Security
Apa is non-custodial — it never holds your funds or private keys. Customers sign from their own wallet and payouts settle straight to yours. Your responsibilities are narrow: protect your secret key and verify every webhook.
API keys
Each environment uses secret API keys for server-side calls. A secret key must never reach the browser, a git repo, or a bundle. Keys are shown once at creation — Apa stores only a hash, so a lost secret can't be recovered, only rotated.
Client-side code should use hosted checkout URLs or public checkout/session tokens returned by your backend, not an API key.
Saved payout wallets
This is the property that makes a leaked key far less dangerous than on most payment APIs. Live checkout sessions and payment links settle to a saved payout_wallet_id (pp_…) — never a raw wallet address passed in the request. The destination is fixed by the payout wallet you saved in the dashboard, not by the request body.
So even if an attacker obtains your secret key, they cannot redirect a payout to their own wallet. The worst they can do is create sessions that pay you.

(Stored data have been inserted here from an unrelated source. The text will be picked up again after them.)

(** The file [i] rewritten in blocks of its own and new ones keeps the invariant. *)
Lemma files_grow v fi fb i v2 fb2 d2 n v3 : files_ok v fi fb -> 1 <= i < fi -> isize v i <= n <= MAXFILE * BSIZE ->
  grows FSSIZE v fb (ino v i) (nblk (isize v i)) (has_ind (isize v i)) v2 fb2 d2 (nblk n) (has_ind n) -> tail v2 d2 n ->
  image_ok FSSIZE v3 fb2 -> ino v3 i = set_size n d2 -> (forall j, 0 <= j < NINODES -> j <> i -> ino v3 j = ino v2 j) -> (forall b, b <> IBLOCK i new_sb -> v3 b = v2 b) ->
  files_ok v3 fi fb2 /\ others_kept v v3 fi i.
Proof.
  intros F Hi Hn [G1 G2 G3 G4 G5 G6 G7] Ht I3 Wi Wj Wb. pose proof (fo_inodes _ _ _ F) as Hfi. assert (Hni : 0 <= i < NINODES) by lia. destruct (IBLOCK_new i Hni) as [_ Hib].
  pose proof (io_fb _ _ _ (fo_image _ _ _ F)) as Hfb. destruct (fo_inode _ _ _ F i Hi) as [Dok _]. pose proof (io_fb _ _ _ G2) as Hfb2.
  assert (Hlow : forall b, b < nmeta -> v2 b = v b) by (intros b Hb; apply G5; [lia |]; intros Ho; pose proof (owns_meta _ _ _ _ _ F Hi Ho); lia).
  assert (Hino : forall j, 0 <= j < NINODES -> j <> i -> ino v3 j = ino v j).
  { intros j Hj Hne. rewrite Wj by done. unfold ino, dinode_at. destruct (IBLOCK_new j Hj) as [_ Hjb]. rewrite Hlow by lia. done. }
  assert (Hown : forall j b, 1 <= j < fi -> j <> i -> owns v j b -> v3 b = v b).
  { intros j b Hj Hne Ho. pose proof (owns_meta _ _ _ _ _ F Hj Ho) as Hb. rewrite Wb by lia. apply G5; [lia |]. intros Ho'. by apply (fo_apart _ _ _ F i j b). }
  assert (Ei : has_ind n = true -> v3 (indirect (view d2)) = v2 (indirect (view d2))) by (intros Hh; apply Wb; pose proof (l_ind _ _ _ _ _ G1 Hh); lia).
  assert (Hoj : forall j b, 1 <= j < fi -> j <> i -> owns v3 j b -> owns v j b).
  { intros j b Hj Hne. unfold owns, isize. rewrite Hino by (lia || done). intros Ho. apply (owns_ext v) in Ho; [done | apply (l_h _ _ _ _ _ (fo_file _ _ _ F j Hj)) |].
    intros Hh. apply (Hown j); [done | done | right; done]. }
  assert (Hoi : forall b, owns v3 i b -> owns v i b \/ fb <= b).
  { intros b Ho. unfold owns, isize in Ho. rewrite Wi in Ho. cbn [di_size set_size] in Ho. apply G4. apply (owns_ext v2 v3 d2 (nblk n) (has_ind n) b); [apply G1 | exact Ei | exact Ho]. }
  assert (Hapart : forall j b, 1 <= j < fi -> j <> i -> owns v3 i b -> owns v3 j b -> False).
  { intros j b Hj Hne Ho Ho'. apply Hoj in Ho'; [|done..]. destruct (Hoi b Ho) as [Ho2|Ho2]; [by apply (fo_apart _ _ _ F i j b) |]. pose proof (owns_meta _ _ _ _ _ F Hj Ho'). lia. }
  split; [split; try done | split].
  - intros j Hj. destruct (decide (j = i)) as [->|Hne]; [|unfold isize; rewrite Hino by (lia || done); by apply F].
    unfold isize. rewrite Wi. cbn [di_size set_size]. split; [|lia]. eapply laid_dinode_ok; [exact G1 | unfold FSSIZE in *; lia | exact Dok | exact G6 | pose proof (do_size _ Dok); unfold isize in Hn; consts; lia].
  - intros j Hj. unfold isize. destruct (decide (j = i)) as [->|Hne].
    + rewrite Wi. cbn [di_size set_size]. apply laid_set_size. apply (laid_ext v2 _ fb2 fb2); [exact Ei | lia | exact G1].
    + rewrite Hino by (lia || done). apply (laid_ext v _ fb fb2); [|lia | by apply F]. intros Hh. apply (Hown j); [done | done | right; done].
  - intros j Hj. destruct (decide (j = i)) as [->|Hne]; [|apply (tail_kept v v3 fi fb); [done | done | apply Hino; [lia | done] | intros b; by apply Hown]].
    unfold isize. rewrite Wi. cbn [di_size set_size]. pose proof (do_size _ Dok). change (tail v3 d2 n). eapply file_kept; [exact G1 | | unfold isize in Hn; lia | exact Ht].
    intros b Ho. apply Wb. pose proof (own_below _ _ _ _ _ _ G1 Ho). lia.
  - intros j j' b Hj Hj' Hne Ho Ho'. destruct (decide (j = i)) as [->|Hji]; [by apply (Hapart j' b) |]. destruct (decide (j' = i)) as [->|Hji']; [by apply (Hapart j b) |].
    by apply (fo_apart _ _ _ F j j' b); [| | |apply Hoj |apply Hoj].
  - intros j Hj. rewrite Hino by lia. by apply F.
  - intros j Hj Hne. apply Hino; [lia | done].
  - intros j Hj Hne. apply (content_kept v v3 fi fb); [done | done | apply Hino; [lia | done] | intros b; by apply Hown].
  - intros b Hb. rewrite Wb by lia. apply Hlow. change nmeta with 46. lia.
Qed.
Lemma is_a_class (klass : Byexample.Base) (key : string)
    (x : Byexample.PyObj) :
  Byexample.is_a klass key x = true ->
  exists k, x = Byexample.PClass k
            /\ is_Some (Byexample.class_attr k key)
            /\ Byexample.klass_id k <> Byexample.BaseKlass klass.
Proof.
  destruct x as [k| |]; simpl; [|done..].
  intros [[_ Hnb]%andb_true_iff Hattr]%andb_true_iff.
  exists k. split; [done|]. split.
  - by apply bool_decide_eq_true in Hattr.
  - apply negb_true_iff, bool_decide_eq_false in Hnb. exact Hnb.
Qed.

(** the objects the module is searched for, for one kind of plugin *)
Lemma klasses_found_elem (module : Byexample.PyModule)
    (klass : Byexample.Base) (key : string)
    (values : list Byexample.Instance) (x : Byexample.PyObj) :
  let found := Byexample.getmembers module (Byexample.is_a klass key) in
  let klasses_found :=
    match found with
    | [] => []
    | _ :: _ =>
        Byexample.set_minus (map snd found) (map Byexample.PInstance values)
    end in
  x ∈ klasses_found
  <-> exists name, (name, x) ∈ module /\ Byexample.is_a klass key x = true.
Proof.
  intros found klasses_found.
  assert (Hfound : x ∈ map snd found
                   <-> exists name, (name, x) ∈ module
                         /\ Byexample.is_a klass key x = true).
  { subst found. unfold Byexample.getmembers.
    rewrite list_elem_of_fmap. split.
    - intros ([name y] & -> & [Hp Hin]%list_elem_of_filter). simpl in *.
      exists name. split; [done | by apply Is_true_true].
    - intros (name & Hin & Hp). exists (name, x). split; [done|].
      apply list_elem_of_filter. split; [by apply Is_true_true | done]. }
  rewrite <- Hfound. subst klasses_found.
  destruct found as [|m found'] eqn:Ef; [done|].
  unfold Byexample.set_minus.
  rewrite elem_of_remove_dups, list_elem_of_filter. split; [by intros [_ ?]|].
  intros Hin. split; [|done].
  apply bool_decide_pack.
  apply Hfound in Hin as (name & _ & Hp).
  apply is_a_class in Hp as (k & -> & _).
  by intros (i & ? & _)%list_elem_of_fmap.
Qed.

Lemma instantiate_spec (P : Byexample.Klass -> Prop)
    (xs : list Byexample.PyObj) (verbosity : Z) (encoding : option string)
    (created : list Byexample.Instance) :
  Forall (fun x => exists k, x = Byexample.PClass k /\ P k) xs ->
  exists objs,
    Byexample.instantiate xs verbosity encoding created
    = Ok (objs, created ++ objs)
    /\ Forall (fun obj => P (Byexample.class_of obj)) objs
    /\ (forall k, Byexample.PClass k ∈ xs ->
                  exists obj, obj ∈ objs /\ Byexample.class_of obj = k)
    /\ map Byexample.serial objs
       = seq (length created) (length xs).
Proof.
  revert created. induction xs as [|x xs IH]; intros created Hall.
  - exists []. simpl. rewrite app_nil_r. split_and!; try done.
    by intros k ?%elem_of_nil.
  - apply Forall_cons in Hall as [(k & -> & Hk) Hall].
    set (obj := Byexample.mk_instance k (length created) verbosity encoding).
    destruct (IH (created ++ [obj]) Hall) as (objs & Hi & Hp & Hin & Hser).
    exists (obj :: objs). split_and!.
    + simpl. fold obj. rewrite Hi. simpl. by rewrite <- app_assoc.
    + by constructor.
    + intros k' [[= ->]|Hk']%elem_of_cons.
      * exists obj. split; [by left | done].
      * destruct (Hin k' Hk') as (o & Ho & Hc). exists o.
        split; [by right | done].
    + simpl. f_equal. rewrite Hser, length_app. simpl.
      f_equal. lia.
Qed.

Lemma store_spec (klass : Byexample.Base) (key : string)
    (objs : list Byexample.Instance)
    (container : Dict.dict Byexample.Instance)
    (created : list Byexample.Instance) :
  Forall (fun obj => Spec.plugin_of klass key obj /\ obj ∈ created) objs ->
  Spec.filed_in klass key container created ->
  exists container',
    Byexample.store objs key container = Ok container'
    /\ Spec.filed_in klass key container' created
    /\ (forall k, k ∈ Dict.keys container -> k ∈ Dict.keys container')
    /\ (forall obj k, obj ∈ objs ->
          Byexample.class_attr (Byexample.class_of obj) key = Some k ->
          k ∈ Dict.keys container').
Proof.
  revert container. induction objs as [|obj objs IH]; intros container Hall Hf.
  - exists container. split_and!; try done. by intros obj k ?%elem_of_nil.
  - apply Forall_cons in Hall as [[Hp Hc] Hall].
    destruct (is_a_class _ _ _ Hp) as (k0 & [= <-] & [l Hl] & _).
    simpl. unfold Byexample.getattr. rewrite Hl. simpl.
    destruct (IH (Dict.set l obj container) Hall)
      as (container' & Hs & Hf' & Hk & Ho).
    { unfold Spec.filed_in in *. rewrite Forall_forall in *.
      intros [k' x] [[= -> ->]|Hin]%dict_set_elem; [done | by apply Hf]. }
    exists container'. split_and!.
    + done.
    + done.
    + intros k Hin. apply Hk. by apply (proj2 (dict_set_keys l obj container)).
    + intros o k [->|Hin]%elem_of_cons Hattr.
      * apply Hk. rewrite Hl in Hattr. injection Hattr as <-.
        apply (proj1 (dict_set_keys l obj container)).
      * by apply (Ho o).
Qed.

Lemma filed_in_mono (klass : Byexample.Base) (key : string)
    (container : Dict.dict Byexample.Instance)
    (created created' : list Byexample.Instance) :
  (forall obj, obj ∈ created -> obj ∈ created') ->
  Spec.filed_in klass key container created ->
  Spec.filed_in klass key container created'.
Proof.
  intros Hsub Hf. unfold Spec.filed_in in *.
  eapply Forall_impl; [exact Hf|].
  intros entry (H1 & H2 & H3). split_and!; [done | by apply Hsub | done].
Qed.

(** the search of one module for one kind of plugin, on the container of
    that kind *)
Lemma scan_container (module : Byexample.PyModule) (verbosity : Z)
    (encoding : option string) (klass : Byexample.Base) (key : string)
    (container : Dict.dict Byexample.Instance)
    (created : list Byexample.Instance) :
  let found := Byexample.getmembers module (Byexample.is_a klass key) in
  let klasses_found :=
    match found with
    | [] => []
    | _ :: _ =>
        Byexample.set_minus (map snd found)
          (map Byexample.PInstance (Dict.values container))
    end in
  Spec.filed_in klass key container created ->
  exists objs container',
    Byexample.instantiate klasses_found verbosity encoding created
    = Ok (objs, created ++ objs)
    /\ Byexample.store objs key container = Ok container'
    /\ Spec.filed_in klass key container' (created ++ objs)
    /\ Forall (Spec.plugin_of klass key) objs
    /\ (forall k, k ∈ Dict.keys container -> k ∈ Dict.keys container')
    /\ (forall name k l,
          (name, Byexample.PClass k) ∈ module ->
          Byexample.is_a klass key (Byexample.PClass k) = true ->
          Byexample.class_attr k key = Some l ->
          l ∈ Dict.keys container').
Proof.
  intros found klasses_found Hf.
  pose proof (klasses_found_elem module klass key (Dict.values container))
    as Helem. cbn zeta in Helem. fold found in Helem.
  fold klasses_found in Helem.
  destruct (instantiate_spec
              (fun k => Byexample.is_a klass key (Byexample.PClass k) = true)
              klasses_found verbosity encoding created)
    as (objs & Hi & Hp & Hin & _).
  { apply Forall_forall. intros x Hx.
    apply Helem in Hx as (name & _ & Ha).
    destruct (is_a_class _ _ _ Ha) as (k & -> & _). by exists k. }
  destruct (store_spec klass key objs container (created ++ objs))
    as (container' & Hs & Hf' & Hk & Ho).
  { apply Forall_forall. intros obj Hobj. split.
    - rewrite Forall_forall in Hp. by apply Hp.
    - apply elem_of_app. by right. }
  { apply (filed_in_mono _ _ _ created); [|done].
    intros obj ?. apply elem_of_app. by left. }
  exists objs, container'. split_and!; try done.
  intros name k l Hm Ha Hl.
  destruct (Hin k) as (obj & Hobj & Hc).
  { apply Helem. by exists name. }
  apply (Ho obj); [done | by rewrite Hc].
Qed.

Lemma load_kind_step (module : Byexample.PyModule) (verbosity : Z)
    (encoding : option string) (klass : Byexample.Base) (key what : string)
    (registry : Byexample.registry_t) (created : list Byexample.Instance)
    (container : Dict.dict Byexample.Instance) :
  Dict.get what registry = Some container ->
  Spec.filed_in klass key container created ->
  exists objs container',
    Byexample.load_kind module verbosity encoding (klass, key, what)
      (registry, created)
    = Ok ((Dict.set what container' registry : Byexample.registry_t),
          created ++ objs)
    /\ Spec.filed_in klass key container' (created ++ objs)
    /\ Forall (Spec.plugin_of klass key) objs
    /\ (forall k, k ∈ Dict.keys container -> k ∈ Dict.keys container')
    /\ (forall name k l,
          (name, Byexample.PClass k) ∈ module ->
          Byexample.is_a klass key (Byexample.PClass k) = true ->
          Byexample.class_attr k key = Some l ->
          l ∈ Dict.keys container').
Proof.
  intros Hget Hf.
  destruct (scan_container module verbosity encoding klass key container
              created Hf) as (objs & container' & Hi & Hs & Hrest).
  exists objs, container'. split; [|exact Hrest].
  unfold Byexample.load_kind, Dict.item. rewrite Hget.
  cbn [mbind Byexample.result_bind]. rewrite Hi. cbn [mbind Byexample.result_bind].
  rewrite Hs. reflexivity.
Qed.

# Good — reference a saved payout wallet by id
curl https://apa.app/v1/checkout/sessions \
-H "Authorization: Bearer sk_live_…" \
-H "Content-Type: application/json" \
-d '{"payout_wallet_id":"pp_123","amount":"100.00","currency":"USD"}'
# Rejected — raw wallet addresses are not accepted for live payments
# { "payout_address": "0xattacker…" } ← never honoredWebhook signatures
Anyone can POST JSON at your endpoint, so verify before you trust. Every Apa webhook carries an Apa-Signature header of the form t=<timestamp>,v1=<hex>, where v1 is an HMAC-SHA256 over <timestamp>.<raw body> keyed by your endpoint's whsec_ secret. Recompute it, compare in constant time, and (optionally) reject stale timestamps to prevent replay.
// Apa-Signature: t=<timestamp>,v1=<hex>
const parts = Object.fromEntries(
req.header("Apa-Signature").split(",").map((p) => p.split("="))
);
const expected = crypto
.createHmac("sha256", process.env.APA_WEBHOOK_SECRET) // whsec_…

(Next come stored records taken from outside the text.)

(** * SolarGraph AI: the agent orchestration core

    A shallow embedding of [llm_agent.py], [react_agent.py] and
    [provenance.py]: the single-shot grounding agent with its two cache
    tiers, the ReAct reasoning loop with its session cache, and the
    provenance recorder.

    Modelling conventions.
    - Text is [string]; the Python text methods used by the code
      ([lower], [strip], [in], slicing) are given for ASCII text.
    - [time.time()] readings are integers (seconds); only their order and
      differences matter to the code.
    - Python dictionaries are [gmap]s.  The dictionaries held by the agent
      objects and the two JSON files live in one store, [World], because
      the code mutates them in place and passes them by reference.
    - Everything outside the core (clock, hash, generation service, fact
      base, JSON codec, file system) is a field of [Env].  The n-th call of
      an effectful collaborator is answered by the n-th value of its
      oracle, so a run is a function of the environment.
    - A Python exception is [Raise msg], with [msg] the text of [str(exc)]. *)

From stdpp Require Import gmap strings list sorting.
From Stdlib Require Import ZArith Lia DecimalString.

Set Warnings "-register-all".
Open Scope string_scope.
Open Scope Z_scope.

(** ** Python built-ins on text *)

Module Py.

(** [str.lower()] on one ASCII character: 'A'..'Z' move down by 32. *)
Definition lower_char (c : Ascii.ascii) : Ascii.ascii :=
  let n := Ascii.nat_of_ascii c in
  if ((65 <=? n) && (n <=? 90))%nat then Ascii.ascii_of_nat (n + 32) else c.

Fixpoint lower (s : string) : string :=
  match s with
  | EmptyString => EmptyString
  | String c s' => String (lower_char c) (lower s')
  end.

(** [str.isspace()] on one ASCII character: tab, line feed, vertical tab,
    form feed, carriage return, the four separators 28..31, and space. *)
Definition isspace (c : Ascii.ascii) : bool :=
  let n := Ascii.nat_of_ascii c in
  (((9 <=? n) && (n <=? 13)) || ((28 <=? n) && (n <=? 32)))%nat.

Fixpoint lstrip (s : string) : string :=
  match s with
  | EmptyString => EmptyString
  | String c s' => if isspace c then lstrip s' else s
  end.

Fixpoint rstrip (s : string) : string :=
  match s with
  | EmptyString => EmptyString
  | String c s' =>
      match rstrip s' with
      | EmptyString => if isspace c then EmptyString else String c EmptyString
      | r => String c r
      end
  end.

Definition strip (s : string) : string := rstrip (lstrip s).

(** [needle in haystack] for two strings. *)
Fixpoint contains (needle haystack : string) : bool :=
  String.prefix needle haystack ||
  match haystack with
  | EmptyString => false
  | String _ h' => contains needle h'
  end.

(** The slice [s[:n]]. *)
Fixpoint take_str (n : nat) (s : string) : string :=
  match n, s with
  | O, _ => EmptyString
  | _, EmptyString => EmptyString
  | S n', String c s' => String c (take_str n' s')
  end.

(** Truth value of a string: [bool(s)]. *)
Definition truthy (s : string) : bool :=
  match s with EmptyString => false | _ => true end.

.update(`${parts.t}.${rawBody}`) // "<timestamp>.<raw body>", before JSON.parse
.digest("hex");
if (!crypto.timingSafeEqual(Buffer.from(parts.v1), Buffer.from(expected))) {
return res.status(400).send("invalid signature");
}
// Optional replay protection: reject if the timestamp is too old.

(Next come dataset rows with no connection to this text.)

(** C6 (click dispatch).  The clicked button is compared with the ten
    bindings in their fixed order; the first one equal to it has its one
    command run and nothing else happens; when none is equal no command
    is run and the host is told to prevent the refresh.  No query is made
    in either case. *)
Theorem on_click_dispatch (py3 : Py3) (self : Py3status)
        (event : dict pyval) (button : pyval) :
  dict_get "button" event = Some button ->
  trace (on_click py3 self event)
  = match first_match button (bindings self) with
    | Some cmd => [CommandRun cmd]
    | None => [PreventRefresh]
    end
  /\ (first_match button (bindings self) = None ->
      outcome (on_click py3 self event) = Ok tt)
  /\ forall argv, CommandOutput argv ∉ trace (on_click py3 self event).
Proof.
  intros Hb.
  assert (trace (on_click py3 self event)
          = match first_match button (bindings self) with
            | Some cmd => [CommandRun cmd]
            | None => [PreventRefresh]
            end
          /\ (first_match button (bindings self) = None ->
              outcome (on_click py3 self event) = Ok tt)) as [Ht Ho].
  { unfold on_click. rewrite Hb, bind_ret_l.
    unfold bindings. cbn [first_match].
    repeat (destruct (pyval_eqb button _);
            [split; [apply trace_run | discriminate]|]).
    split; [reflexivity | reflexivity]. }
  split; [done|split; [done|]].
  intros argv. rewrite Ht. destruct (first_match _ _); set_solver.
Qed.

Lemma on_click_dispatch_witness :
  trace (on_click (sample_host (Raise CommandError) (Raise CommandError))
                  (default_self) [("button", PyInt 3)])
  = [CommandRun "cmus-remote --stop"]
  /\ on_click (sample_host (Raise CommandError) (Raise CommandError))
              (default_self) [("button", PyInt 2)]
     = (Ok tt, [PreventRefresh]).
Proof.
  split.
  - destruct (on_click_dispatch
                (sample_host (Raise CommandError) (Raise CommandError))
                (default_self) [("button", PyInt 3)] (PyInt 3)) as [H _];
      [reflexivity | exact H].
  - destruct (on_click_dispatch
                (sample_host (Raise CommandError) (Raise CommandError))
                (default_self) [("button", PyInt 2)] (PyInt 2))
      as (Ht & Ho & _); [reflexivity|].
    specialize (Ho eq_refl).
    destruct (on_click _ _ _) as [r t]. simpl in *. by subst.
Defined.

(** ** The poll entry point *)

Lemma pyval_eqb_str (v : pyval) (s : string) :
  pyval_eqb v (PyStr s) = true <-> v = PyStr s.
Proof.
  destruct v; simpl; try (split; [discriminate|discriminate]).
  rewrite String.eqb_eq. split; [by intros ->|by intros [=]].
Qed.

Lemma dict_kwargs_trace kw data : trace (dict_kwargs kw data) = [].
Proof.
  revert kw. induction data as [|[k v] data IH]; intros kw; simpl; [done|].
  destruct (dict_mem k kw); [done|apply IH].
Qed.

Lemma dict_kwargs_ok kw data out :
  outcome (dict_kwargs kw data) = Ok out ->
  out = kw ++ data /\ forall k, k ∈ dict_keys kw -> dict_get k data = None.
Proof.
  revert kw. induction data as [|[k v] data IH]; intros kw; simpl.
  - intros [= <-]. by rewrite app_nil_r.
  - destruct (dict_mem k kw) eqn:Hk; [discriminate|].
    intros [-> Hfresh]%IH. split; [by rewrite <- app_assoc|].
    intros k' Hk'. destruct (String.eqb_spec k' k) as [->|Hne].
    + apply dict_mem_key in Hk'. congruence.
    + apply Hfresh. unfold dict_keys in *. rewrite fmap_app. set_solver.
Qed.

if (Math.abs(Date.now() / 1000 - Number(parts.t)) > 300) {
return res.status(400).send("stale timestamp");
}Non-custodial by design
Apa orchestrates payments but never takes custody of funds and never stores private keys. Customers sign every transaction from their own wallet, and settled funds go straight to the merchant's wallet — Apa is never a stop along the way. There is no pooled balance to compromise and no key vault to breach.
The trade-off is that on-chain transfers are final: validate the receive address when you create a payout wallet, and confirm payment state server-side — via webhook or a GET /v1/checkout/sessions/:id call — before fulfilling. Never trust a client-side redirect alone.
Best practices
- Reference saved payout wallets (pp_…) for live payments — never raw wallets.
- Keep sk_live_ keys out of source control and client bundles; load them from a vault or env vars.
- Rotate keys on a schedule and after any suspected exposure — reveal is one-time.
- Verify every webhook signature and make handlers idempotent.
- Confirm payment state server-side before fulfilling an order.
- Validate receive addresses; treat on-chain transfers as final.
- Return a 2xx quickly and do heavy work asynchronously.